Institute of Philosophy
Dr Dale Purves (Duke) -- How Vision Succeeds in an Unknown World
Dale Purves is Director of the Neuroscience and Behavioural Disorders program at Duke-NUS Graduate Medical School and Executive Director of the Neuroscience Research Partnership at A*STAR, both located in Singapore. Until 2009 he was Director of the Center for Cognitive Neuroscience and George Barth Geller Professor for Research in Neurobiology at Duke University. He received a B.A. from Yale University in 1960 (where he was a member of Manuscript Society) and an M.D. from the Harvard Medical School in 1964. After several years in clinical medicine as a surgical house officer at the Massachusetts General Hospital and as a Peace Corps Physician, he gave up medicine in favor of a career in neuroscience research.
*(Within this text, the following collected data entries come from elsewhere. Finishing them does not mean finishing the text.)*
(* ===== verification/NetState.v ===== *)
(** * NetState: the network state and its options

    [src/lib/schema/net_state.rs], [wait_online.rs] and [state_options.rs]: what
    a query returns, a configuration file holds and an apply asks for, when the
    daemon counts as online, and the options of an apply. *)

From S2P Require Export RouteRule DnsConfig LinkEvent.

#[local] Open Scope Z_scope.

(** ** Wait-online *)

Definition GATEWAY4 : string := "0.0.0.0/0".
Definition GATEWAY6 : string := "::/0".

Inductive NipartWaitOnlineCondition : Type := Gateway | Gateway4 | Gateway6.

Record NipartWaitOnline : Type := wait_online {
  wo_timeout_sec : Z;
  wo_conditions : list NipartWaitOnlineCondition;
}.

Definition DEFAULT_TIMEOUT_SEC : Z := 30.

(** [NipartWaitOnline::default]. *)
Definition wait_online_default : NipartWaitOnline := wait_online DEFAULT_TIMEOUT_SEC [Gateway].

(** ** [NetworkState] *)

Definition CUR_SCHEMA_VERSION : Z := 1.

Record NetworkState : Type := network_state {
  ns_version : option Z;
  ns_description : option string;
  ns_wait_online : option NipartWaitOnline;
  ns_routes : Routes;
  ns_route_rules : RouteRules;
  ns_dns_resolver : DnsResolver;
  ns_ifaces : Interfaces;
}.

(** [NetworkState::default]. *)
Definition ns_default : NetworkState :=
  network_state (Some CUR_SCHEMA_VERSION) None None (routes None None) rules_default
    (dns_resolver None None None) interfaces_default.

Definition set_ns_routes (v : Routes) (s : NetworkState) : NetworkState :=
  network_state (ns_version s) (ns_description s) (ns_wait_online s) v (ns_route_rules s)
    (ns_dns_resolver s) (ns_ifaces s).
Definition set_ns_route_rules (v : RouteRules) (s : NetworkState) : NetworkState :=
  network_state (ns_version s) (ns_description s) (ns_wait_online s) (ns_routes s) v
    (ns_dns_resolver s) (ns_ifaces s).
Definition set_ns_ifaces (v : Interfaces) (s : NetworkState) : NetworkState :=
  network_state (ns_version s) (ns_description s) (ns_wait_online s) (ns_routes s)
    (ns_route_rules s) (ns_dns_resolver s) v.

(** [NetworkState::is_empty]; a state equal to the default one has only empty parts. *)
Definition ns_is_empty (self : NetworkState) : bool :=
  interfaces_is_empty (ns_ifaces self) && routes_is_empty (ns_routes self) &&
  rules_is_empty (ns_route_rules self) &&
  match ns_wait_online self with None => true | Some _ => false end &&
  resolver_is_empty (ns_dns_resolver self).

(** What the daemon does to a desired state it builds: [ifaces.push],
    [routes.config.get_or_insert_default().extend] and the same for the rules. *)
Definition push_iface (i : Interface) (s : NetworkState) : NetworkState :=
  set_ns_ifaces (interfaces_push (ns_ifaces s) i) s.

Definition extend_routes (l : list RouteEntry) (s : NetworkState) : NetworkState :=
  set_ns_routes (routes (running (ns_routes s)) (Some (default [] (config (ns_routes s)) ++ l))) s.

Definition extend_rules (l : list RouteRuleEntry) (s : NetworkState) : NetworkState :=
  set_ns_route_rules (route_rules (Some (default [] (rules_config (ns_route_rules s)) ++ l))) s.

(** ** When the network is online *)

(** [route_iface_link_usable]. *)
Definition route_iface_link_usable (cur_state : NetworkState) (rt : RouteEntry) : bool :=
  match rt_next_hop_iface rt ≫= λ name, ifs_kernel (ns_ifaces cur_state) !! name with
  | Some iface =>
      match bi_link_state (base_iface iface) with
      | Some LUp | Some LUnknown => true
      | _ => false
      end
  | None => false
  end.

(** [NipartWaitOnlineCondition::route_matches] and [is_met]. *)
Definition condition_route_matches (self : NipartWaitOnlineCondition) (rt : RouteEntry) : bool :=
  match self with
  | Gateway => bool_decide (rt_destination rt = Some GATEWAY4) ||
               bool_decide (rt_destination rt = Some GATEWAY6)
  | Gateway4 => bool_decide (rt_destination rt = Some GATEWAY4)
  | Gateway6 => bool_decide (rt_destination rt = Some GATEWAY6)
  end.

Definition condition_is_met (self : NipartWaitOnlineCondition) (cur_state : NetworkState) : bool :=
  match running (ns_routes cur_state) with
  | None => false
  | Some l => existsb (λ rt, condition_route_matches self rt &&
                             route_iface_link_usable cur_state rt) l
  end.

(** ** Options *)

Record NipartApplyOption : Type := apply_option {
  no_verify : bool;
  memory_only : bool;
  dhcp_in_no_daemon : bool;
  restart_auto_ip : bool;
  force : bool;
  no_wifi_connect_wait : bool;
}.

(** The builders of [NipartApplyOption]. *)
Definition opt_new : NipartApplyOption := apply_option false false false false false false.
Definition opt_no_verify (o : NipartApplyOption) : NipartApplyOption :=
  apply_option true (memory_only o) (dhcp_in_no_daemon o) (restart_auto_ip o) (force o)
    (no_wifi_connect_wait o).
Definition opt_memory_only (o : NipartApplyOption) : NipartApplyOption :=
  apply_option (no_verify o) true (dhcp_in_no_daemon o) (restart_auto_ip o) (force o)
    (no_wifi_connect_wait o).
Definition opt_dhcp_in_no_daemon (o : NipartApplyOption) : NipartApplyOption :=
  apply_option (no_verify o) true (dhcp_in_no_daemon o) (restart_auto_ip o) (force o)
    (no_wifi_connect_wait o).
Definition opt_restart_auto_ip (o : NipartApplyOption) : NipartApplyOption :=
  apply_option (no_verify o) (memory_only o) (dhcp_in_no_daemon o) true (force o)
    (no_wifi_connect_wait o).

(** The builder [dhcp_in_no_daemon] sets another option. *)
Example dhcp_in_no_daemon_is_not_set :
  dhcp_in_no_daemon (opt_dhcp_in_no_daemon opt_new) = false ∧
  memory_only (opt_dhcp_in_no_daemon opt_new) = true.
Proof. split; reflexivity. Qed.

(** ** Pushing *)

Lemma interfaces_new_app l k :
  foldl interfaces_push (interfaces_new l) k = interfaces_new (l ++ k).
Proof. unfold interfaces_new. by rewrite foldl_app. Qed.
Lemma try_notify_run env e m :
  connected env m →
  try_notify env e m = (Ok (), tried env e m) ∧ connected env (tried env e m).
Proof.
  intros Hc. unfold try_notify, tried, record_suppressed, suppressed. rewrite gets_bind.
  destruct (event_is_explicitly_down e (explicitly_down m)); [by destruct (le_is_delete e)|].
  rewrite gets_bind. destruct (negb (event_is_interested m e)); [done|].
  destruct (le_is_delete e) eqn:Hd; simpl.
  - rewrite modify_bind. unfold debounce. rewrite Hd. by apply notify_run.
  - destruct (env_udev_initialized env (le_iface_index e)); simpl; [|done].
    by apply debounce_run.
Qed.

Lemma frame_debounced n env e m : le_iface_name e ≠ n → frame n m (debounced env e m).
Proof.
  intros He. unfold debounced. repeat case_match; frame_peel.
Qed.
#[export] Hint Resolve frame_debounced : monitor.

Lemma frame_tried n env e m : le_iface_name e ≠ n → frame n m (tried env e m).
Proof.
  intros He. unfold tried, suppressed. repeat case_match; frame_peel.
Qed.
#[export] Hint Resolve frame_tried : monitor.

(** ** The refinement *)

(** Queued events are filed under their interface and are no delete events. *)
Definition keyed (m : Monitor) : Prop :=
  (∀ k e t, delay_queue m !! k = Some (e, t) → le_iface_name e = k ∧ le_is_delete e = false) ∧
  (∀ k e, udev_pending_events m !! k = Some e → le_iface_name e = k ∧ le_is_delete e = false).

(** The states [emit_delayed] and [retry_udev_pending] leave. *)
Definition emitted_late (env : Env) (k : string) (m : Monitor) : Monitor :=
  match delay_queue m !! k with
  | None => m
  | Some (e, _) =>
      let m1 := upd_delay_queue (delete k) m in
      if event_is_explicitly_down e (explicitly_down m) then m1
      else if match emited m !! le_iface_name e with
              | Some l => ll_is_up l && le_is_up e
              | None => false
              end
      then m1 else notified e m1
  end.

Definition retried (env : Env) (e : InterfaceLinkEvent) (m : Monitor) : Monitor :=
  if env_udev_initialized env (le_iface_index e) then tried env e m
  else upd_udev_pending_events <[le_iface_name e := e]> m.

Lemma emit_delayed_run env k m :
  connected env m →
  emit_delayed env k m = (Ok (), emitted_late env k m) ∧ connected env (emitted_late env k m).
Proof.
  intros Hc. unfold emit_delayed, emitted_late. rewrite gets_bind.
  destruct (delay_queue m !! k) as [[e t]|]; [|done].
  rewrite modify_bind, gets_bind. simpl.
  destruct (event_is_explicitly_down e (explicitly_down m)); [done|].
  rewrite gets_bind. simpl.
  destruct (match emited m !! le_iface_name e with Some _ => _ | None => _ end); [done|].
  by apply notify_run.
Qed.

Lemma retry_run env e m :
  connected env m →
  retry_udev_pending env e m = (Ok (), retried env e m) ∧ connected env (retried env e m).
Proof.
  intros Hc. unfold retry_udev_pending, retried.
  destruct (env_udev_initialized env (le_iface_index e)); [by apply try_notify_run|done].
Qed.

Lemma keyed_notified e m : keyed m → keyed (notified e m).
Proof.
  intros [Hq Hp]. unfold notified, pushed.
  split; repeat case_match; simpl in *; intros k ? ?; rewrite ?lookup_delete_Some;
    naive_solver.
Qed.

Lemma keyed_debounced env e m : le_is_delete e = false → keyed m → keyed (debounced env e m).
Proof.
  intros He Hk. unfold debounced. rewrite He.
  repeat case_match; try by apply keyed_notified.
  all: destruct Hk as [Hq Hp]; split; simpl; [|done].
  all: intros k ? ? [[<- [= <- <-]]|[_ ?]]%lookup_insert_Some; eauto.
Qed.

Lemma keyed_tried env e m : keyed m → keyed (tried env e m).
Proof.
  intros Hk. unfold tried, suppressed. destruct (event_is_explicitly_down _ _).
  { by destruct (le_is_delete e). }
  destruct (negb _); [done|]. destruct (le_is_delete e) eqn:He.
  - apply keyed_notified. destruct Hk as [Hq Hp]. split; [done|]. simpl.
    intros k ? [_ ?]%lookup_delete_Some. eauto.
  - destruct (env_udev_initialized _ _); [by apply keyed_debounced|].
    destruct Hk as [Hq Hp]. split; [done|]. simpl.
    intros k ? [[<- [= <-]]|[_ ?]]%lookup_insert_Some; eauto.
Qed.

Lemma keyed_emitted_late env k m : keyed m → keyed (emitted_late env k m).
Proof.
  intros Hk. unfold emitted_late. destruct (delay_queue m !! k) as [[e t]|]; [|done].
  assert (keyed (upd_delay_queue (delete k) m)).
  { destruct Hk as [Hq Hp]. split; [|done]. simpl.
    intros k' ? ? [_ ?]%lookup_delete_Some. eauto. }
  repeat case_match; auto using keyed_notified.
Qed.

Lemma keyed_retried env e m : le_is_delete e = false → keyed m → keyed (retried env e m).
Proof.
  intros He Hk. unfold retried. destruct (env_udev_initialized _ _); [by apply keyed_tried|].
  destruct Hk as [Hq Hp]. split; [done|]. simpl.
  intros k ? [[<- [= <-]]|[_ ?]]%lookup_insert_Some; eauto.
Qed.

(** From a state with the invariant [I], [m'] is reached by steps of the tracker of
    [n] that report what the monitor reports about [n], and keeps [I]. *)
Definition sim (env : Env) (n : string) (I : Monitor → Prop) (m m' : Monitor) : Prop :=
  I m → I m' ∧ explicitly_down m' = explicitly_down m ∧
  (is_Some (collect_batch m') ↔ is_Some (collect_batch m)) ∧
  ∃ l, track_steps env (explicitly_down m) n (project n m) l (project n m') ∧
       about n (reported m') = about n (reported m) ++ l.

#[export] Instance sim_preorder env n I : PreOrder (sim env n I).
Proof.
  split.
  - intros m HI. split_and!; [done..|]. exists []. rewrite app_nil_r. split; [constructor|done].
  - intros m1 m2 m3 H1 H2 HI.
    destruct (H1 HI) as (HI2 & Hd2 & Hb2 & l & Hl & Hr).
    destruct (H2 HI2) as (HI3 & Hd3 & Hb3 & l' & Hl' & Hr').
    split_and!; [done|congruence|by etransitivity|]. exists (l ++ l'). split.
    + eapply track_steps_trans; [done|]. by rewrite <- Hd2.
    + by rewrite Hr', Hr, app_assoc.
Qed.

Lemma sim_frame env n (I : Monitor → Prop) m m' :
  (I m → I m') → frame n m m' → sim env n I m m'.
Proof.
  intros HI [] Hm. split_and!; [auto|unfold config_of in *; congruence|done|]. exists []. rewrite app_nil_r.
  split; [|done]. rewrite frame_project0. constructor.
Qed.

(** One step of the tracker. *)
Lemma sim_step env n (I : Monitor → Prop) m m' o :
  (I m → I m') → explicitly_down m' = explicitly_down m →
  (is_Some (collect_batch m') ↔ is_Some (collect_batch m)) →
  (I m → track_step env (explicitly_down m) n (project n m) o (project n m')) →
  about n (reported m') = about n (reported m) ++ option_list o →
  sim env n I m m'.
Proof.
  intros HI Hd Hb Hs Hr Hm. split_and!; [auto|done|done|].
  exists (option_list o). split; [|done]. by apply track_steps_one, Hs.
Qed.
He was a postdoctoral fellow in the Department of Neurobiology at Harvard from 1968 to 1971 and in the Department of Biophysics, University College London, from 1971 to 1973. He then joined the faculty in the Department of Physiology and Biophysics at the Washington University in 1971, where he remained until 1990. During that time he studied the development of the nervous system, and was elected to the National Academy of Sciences in 1989. He arrived at Duke in 1990 as the founding chair of the Department of Neurobiology, where he became increasingly interested in cognitive neuroscience.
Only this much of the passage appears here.